免疫檢查點(diǎn)阻斷治療是目前應(yīng)用最廣泛的腫瘤免疫治療方法之一。PD-L1及其受體PD-1信號(hào)通路是一個(gè)已經(jīng)被用于多種癌癥臨床治療的免疫檢查點(diǎn)[15]。在多種類型的腫瘤中針對(duì)PD-L1或PD-1的腫瘤免疫治療已被證明是有效的,具有持久、毒性較小的抗腫瘤免疫反應(yīng)[6]。免疫逃逸是腫瘤的一個(gè)標(biāo)志,也是影響腫瘤臨床治療效果的主要原因。腫瘤細(xì)胞可表達(dá)多種免疫抑制信號(hào)蛋白,導(dǎo)致免疫細(xì)胞功能障礙和凋亡,其中一個(gè)抑制分子是PD-L1[16]。在腫瘤發(fā)生時(shí),PD-L1與PD-1結(jié)合可阻止T細(xì)胞的活化和增殖,負(fù)性調(diào)節(jié)免疫應(yīng)答,導(dǎo)致腫瘤細(xì)胞免疫逃逸的發(fā)生,當(dāng)阻斷PD-L1/PD-1時(shí)可以重新激活細(xì)胞毒性T細(xì)胞對(duì)腫瘤細(xì)胞的殺傷作用。腫瘤中PD-L1的表達(dá)受不同因素的影響,主要包括信號(hào)通路、轉(zhuǎn)錄因子及表觀遺傳調(diào)控,翻譯機(jī)翻譯后修飾調(diào)控等[17]。有研究結(jié)果表明[18]當(dāng)抑制蛋白激酶A(PKA)時(shí),在彌漫大B細(xì)胞淋巴瘤(DLBCL)細(xì)胞株中cAMP通過PKA-CREB通路誘導(dǎo)PD-L1表達(dá)升高的作用被逆轉(zhuǎn)。本研究中Eca109細(xì)胞經(jīng)誘導(dǎo)處理后,通過熒光定量PCR和Western blot實(shí)驗(yàn)方法檢測結(jié)果表明,TNF-α聯(lián)合Staurosporine處理Eca109細(xì)胞后可降低PD-L1 mRNA的表達(dá),同時(shí)PD-L1、p-CREB和PKA的蛋白表達(dá)也降低,逆轉(zhuǎn)了TNF-α上調(diào)PD-L1表達(dá)的作用,說明TNF-α促PD-L1的表達(dá)可能與PKA-CREB信號(hào)通路有關(guān),但是具體的調(diào)控機(jī)制需要進(jìn)一步的實(shí)驗(yàn)驗(yàn)證。
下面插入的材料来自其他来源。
(* ===== verification/TemplateHistory.v ===== *)
(** * Templates: histories

    When requests are served one after the other - each may still fail anywhere
    and the process may die between any two operations - a version follows the
    state machine of its approval, what is published no longer changes, and a
    template has at most one published version. *)
From S2P Require Import Prelude Tables Programs ProgramLogic ApprovalDomain ContentHash TemplateDomain TemplateRepo Templates TemplateRuns TemplateSafety TemplateContract.
From stdpp Require Import relations.
Local Open Scope Z_scope.

Section history.
Context `{UuidText} `{!UuidLaws} `{SignedURL} `{RegexpSyntax}.

(** A published version is the one its template points to. *)
Record pointers_ok (st : Store) : Prop := {
  published_pointed : forall v, v ∈ st_versions st -> tv_Status v = VersionStatusPublished ->
    pointed v st;
  pointers_canonical : forall t p, t ∈ st_templates st -> te_PublishedVersionID t = Some p ->
    uuid_in p = Some p
}.

Definition follows (st st' : Store) : Prop := grows evolves (st_versions st) (st_versions st').

#[local] Instance follows_preorder : PreOrder follows.
Proof.
  unfold follows. split; [intros st; reflexivity|]. intros st1 st2 st3 ? ?. by etrans.
Qed.

Lemma step_keeps_pointers st v v' rows :
  v ∈ st_versions st -> version_step v v' -> pointers_ok st ->
  (tv_Status v' = VersionStatusPublished -> pointed v' st) ->
  Forall2 (replaced_by v v') (st_versions st) rows ->
  pointers_ok (with_versions rows st) /\ follows st (with_versions rows st).
Proof.
  intros Hv Hs [Hp Hc] Hpub HF. split; [split|]; simpl; [|done|].
  - intros w Hw Hst. destruct (updated_forall_r _ _ _ HF w Hw) as (r & Hr & [[_ ->]|[_ ->]]);
      [by apply Hpub|by apply Hp].
  - apply grows_update. eapply Forall2_impl; [exact HF|].
    intros r r' [[-> ->]|[_ ->]]; [by apply rtc_once|reflexivity].
Qed.

Lemma obsolete_keeps_pointers st now tid keep rows :
  pointers_ok st ->
  Forall2 (fun v v' => v' =
    if str_eqb (tv_TemplateID v) tid && bool_decide (tv_Status v = VersionStatusPublished)
       && negb (str_eqb (tv_ID v) keep) then set_obsolete now v else v) (st_versions st) rows ->
  pointers_ok (with_versions rows st) /\ follows st (with_versions rows st).
Proof.
  intros [Hp Hc] HF. split; [split|]; simpl; [|done|].
  - intros w Hw Hst. destruct (updated_forall_r _ _ _ HF w Hw) as (r & Hr & ->).
    destruct (_ && _ && _); [done|by apply Hp].
  - apply grows_update. eapply Forall2_impl; [exact HF|]. intros r r' ->.
    destruct (_ && _ && _) eqn:Hb; [|reflexivity]. bool_to_prop. apply rtc_once. by constructor.
Qed.

Lemma create_version_keeps_pointers st v st' :
  tv_Status v = VersionStatusDraft -> CreateVersion v st = inr st' -> pointers_ok st ->
  pointers_ok st' /\ follows st st'.
Proof.
  intros Hd (id & tid & _ & _ & -> & _)%CreateVersion_ok [Hp Hc].
  split; [split|apply grows_append; tc_solve]; simpl; [|done].
  intros w [Hw|Hw]%elem_of_app Hst; [by apply Hp|]. apply list_elem_of_singleton in Hw as ->.
  simpl in Hst. congruence.
Qed.

Lemma create_template_keeps_pointers st t st' :
  te_PublishedVersionID t = None -> TemplateRepo.CreateTemplate t st = inr st' -> pointers_ok st ->
  pointers_ok st' /\ follows st st'.
Proof.
  intros Hn (id & pub & _ & Hpp & -> & _)%CreateTemplate_ok [Hp Hc].
  rewrite Hn in Hpp. injection Hpp as <-. split; [split|unfold follows; reflexivity]; simpl.
  - intros v Hv Hs. destruct (Hp v Hv Hs) as (r & Hr & ?). exists r. split; [set_solver|done].
  - intros r p [Hr|Hr]%elem_of_app; [by apply Hc|]. by apply list_elem_of_singleton in Hr as ->.
Qed.

(** An update of the row of [t] that leaves its pointer, or moves it to a
    version when no version of the template is published. *)
Lemma update_template_keeps_pointers st t t' st' :
  tables_ok st -> pointers_ok st -> t ∈ st_templates st ->
  te_ID t' = te_ID t ->
  te_PublishedVersionID t' = te_PublishedVersionID t
    \/ none_published (te_ID t) st
       /\ (exists v, v ∈ st_versions st /\ te_PublishedVersionID t' = Some (tv_ID v)) ->
  UpdateTemplate t' st = inr st' -> pointers_ok st' /\ follows st st'.
Proof.
  intros Hok [Hp Hc] Ht Hid Hto (id & pub & rows & Huid & Hupub & -> & HF)%UpdateTemplate_ok.
  rewrite Hid, (template_id_canonical _ _ Hok Ht) in Huid. injection Huid as <-.
  assert (forall p, te_PublishedVersionID t' = Some p -> uuid_in p = Some p) as Hcan.
  { intros p Hpub. destruct Hto as [Hsame|(_ & v & Hv & Hv')].
    - apply (Hc t p Ht). congruence.
    - rewrite Hv' in Hpub. injection Hpub as <-. by eapply version_id_canonical. }
  assert (pub = te_PublishedVersionID t') as ->.
  { unfold uuid_param_opt in Hupub. destruct (te_PublishedVersionID t') as [p|]; [|congruence].
    unfold uuid_param in Hupub. rewrite (Hcan p eq_refl) in Hupub. congruence. }
  split; [split|unfold follows; reflexivity]; simpl.
  - intros w Hw Hst. destruct (Hp w Hw Hst) as (r & Hr & Hrid & Hrp).
    destruct (updated_forall _ _ _ HF r Hr) as (r' & Hr' & ->). eexists. split; [exact Hr'|].
    destruct (_ && _) eqn:Hb; [|done]. bool_to_prop. simpl. split; [done|].
    assert (r = t) as -> by (by eapply template_row_unique).
    destruct Hto as [->|[Hnone _]]; [done|]. by destruct (Hnone w Hw (eq_sym Hrid)).
  - intros r' p Hr' Hrp. destruct (updated_forall_r _ _ _ HF r' Hr') as (r & Hr & ->).
    destruct (_ && _); [by apply Hcan|by eapply Hc].
Qed.

#[local] Instance pointers_contract : Contract follows pointers_ok.
Proof.
  split.
  - tc_solve.
  - intros st st' Hv Ht [Hp Hc].
    split; [split|]; unfold follows, pointed in *; rewrite ?Hv, ?Ht; try done; reflexivity.
  - intros. by eapply step_keeps_pointers.
  - intros. by eapply obsolete_keeps_pointers.
  - intros. by eapply create_template_keeps_pointers.
  - intros. by eapply create_version_keeps_pointers.
  - intros st t t' st' Hok Hp Ht [Hid _ _ Hto] Hu. by eapply update_template_keeps_pointers.
  - intros st t v st' Hok Hp Ht Hd Hid Hn Hc.
    destruct (create_version_keeps_pointers _ _ _ Hd Hc Hp) as [Hp' Hf']. split; [done|].
    intros st'' Hok' Hu. apply CreateVersion_ok in Hc as (? & ? & _ & _ & -> & _).
    eapply (update_template_keeps_pointers _ t _ _ Hok' Hp' Ht); [| |exact Hu]; [done|by left].
Qed.

Lemma history_keeps_pointers st st' :
  history st st' -> tables_ok st -> pointers_ok st -> tables_ok st' /\ pointers_ok st' /\ follows st st'.
Proof. apply contract_history; tc_solve. Qed.

(** C20 The services implement the version state machine: along any history
    of requests, failing or cut short anywhere, every version moves only by
    its steps - edited as a draft, submitted, reviewed by someone other than
    the author when a reviewer is asked for, approved by a third person,
    sent back, superseded - and new versions come after the old ones. *)
Theorem versions_follow_the_state_machine (st st' : Store) :
  history st st' -> tables_ok st -> pointers_ok st ->
  grows evolves (st_versions st) (st_versions st').
Proof. intros Hh Hok Hp. by destruct (history_keeps_pointers _ _ Hh Hok Hp) as (_ & _ & ?). Qed.

(** C21 What is published stays as it was: in any later state of a history
    the version is there, field for field, but for its status which may have
    become obsolete. *)
Theorem released_versions_are_frozen (st st' : Store) (v : TemplateVersion) :
  history st st' -> tables_ok st -> pointers_ok st -> v ∈ st_versions st -> released v ->
  v ∈ st_versions st' \/ exists t, set_obsolete t v ∈ st_versions st'.
Proof.
  intros Hh Hok Hp Hv Hr.
  destruct (history_keeps_pointers _ _ Hh Hok Hp) as (_ & _ & l1 & new & -> & HF).
  destruct (updated_forall _ _ _ HF v Hv) as (v' & Hv' & He).
  destruct (released_frozen _ _ He Hr) as [->|(_ & t & ->)]; [left|right; exists t]; set_solver.
Qed.

(** C22 After any history a template has at most one published version, and
    points to it. *)
Theorem one_published_version (st st' : Store) (v w : TemplateVersion) :
  history st st' -> tables_ok st -> pointers_ok st ->
  v ∈ st_versions st' -> w ∈ st_versions st' ->
  tv_Status v = VersionStatusPublished -> tv_Status w = VersionStatusPublished ->
  tv_TemplateID v = tv_TemplateID w ->
  v = w /\ pointed v st'.
Proof.
  intros Hh Hok Hp Hv Hw Hsv Hsw Htid.
  destruct (history_keeps_pointers _ _ Hh Hok Hp) as (Hok' & Hp' & _).
  destruct (published_pointed _ Hp' v Hv Hsv) as (t & Ht & Hidt & Hpt).
  destruct (published_pointed _ Hp' w Hw Hsw) as (u & Hu & Hidu & Hpu).
  assert (t = u) as -> by (eapply template_row_unique; [exact Hok'|done|done|congruence]).
  split; [|by exists u]. eapply version_row_unique; [exact Hok'|done|done|congruence].
Qed.
End history.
綜上所述,本文研究了細(xì)胞因子TNF-α對(duì)PD-L1表達(dá)的影響以及相關(guān)途徑的探討,發(fā)現(xiàn)TNF-α能夠促進(jìn)食管鱗癌細(xì)胞Eca109細(xì)胞PD-L1的表達(dá),而且TNF-α上調(diào)PD-L1表達(dá)作用可能與PKA-CREB信號(hào)通路有關(guān),加深對(duì)TNF-α誘導(dǎo)PD-L1表達(dá)過程的理解,有助于為探尋食管癌的治療靶點(diǎn)提供理論參考。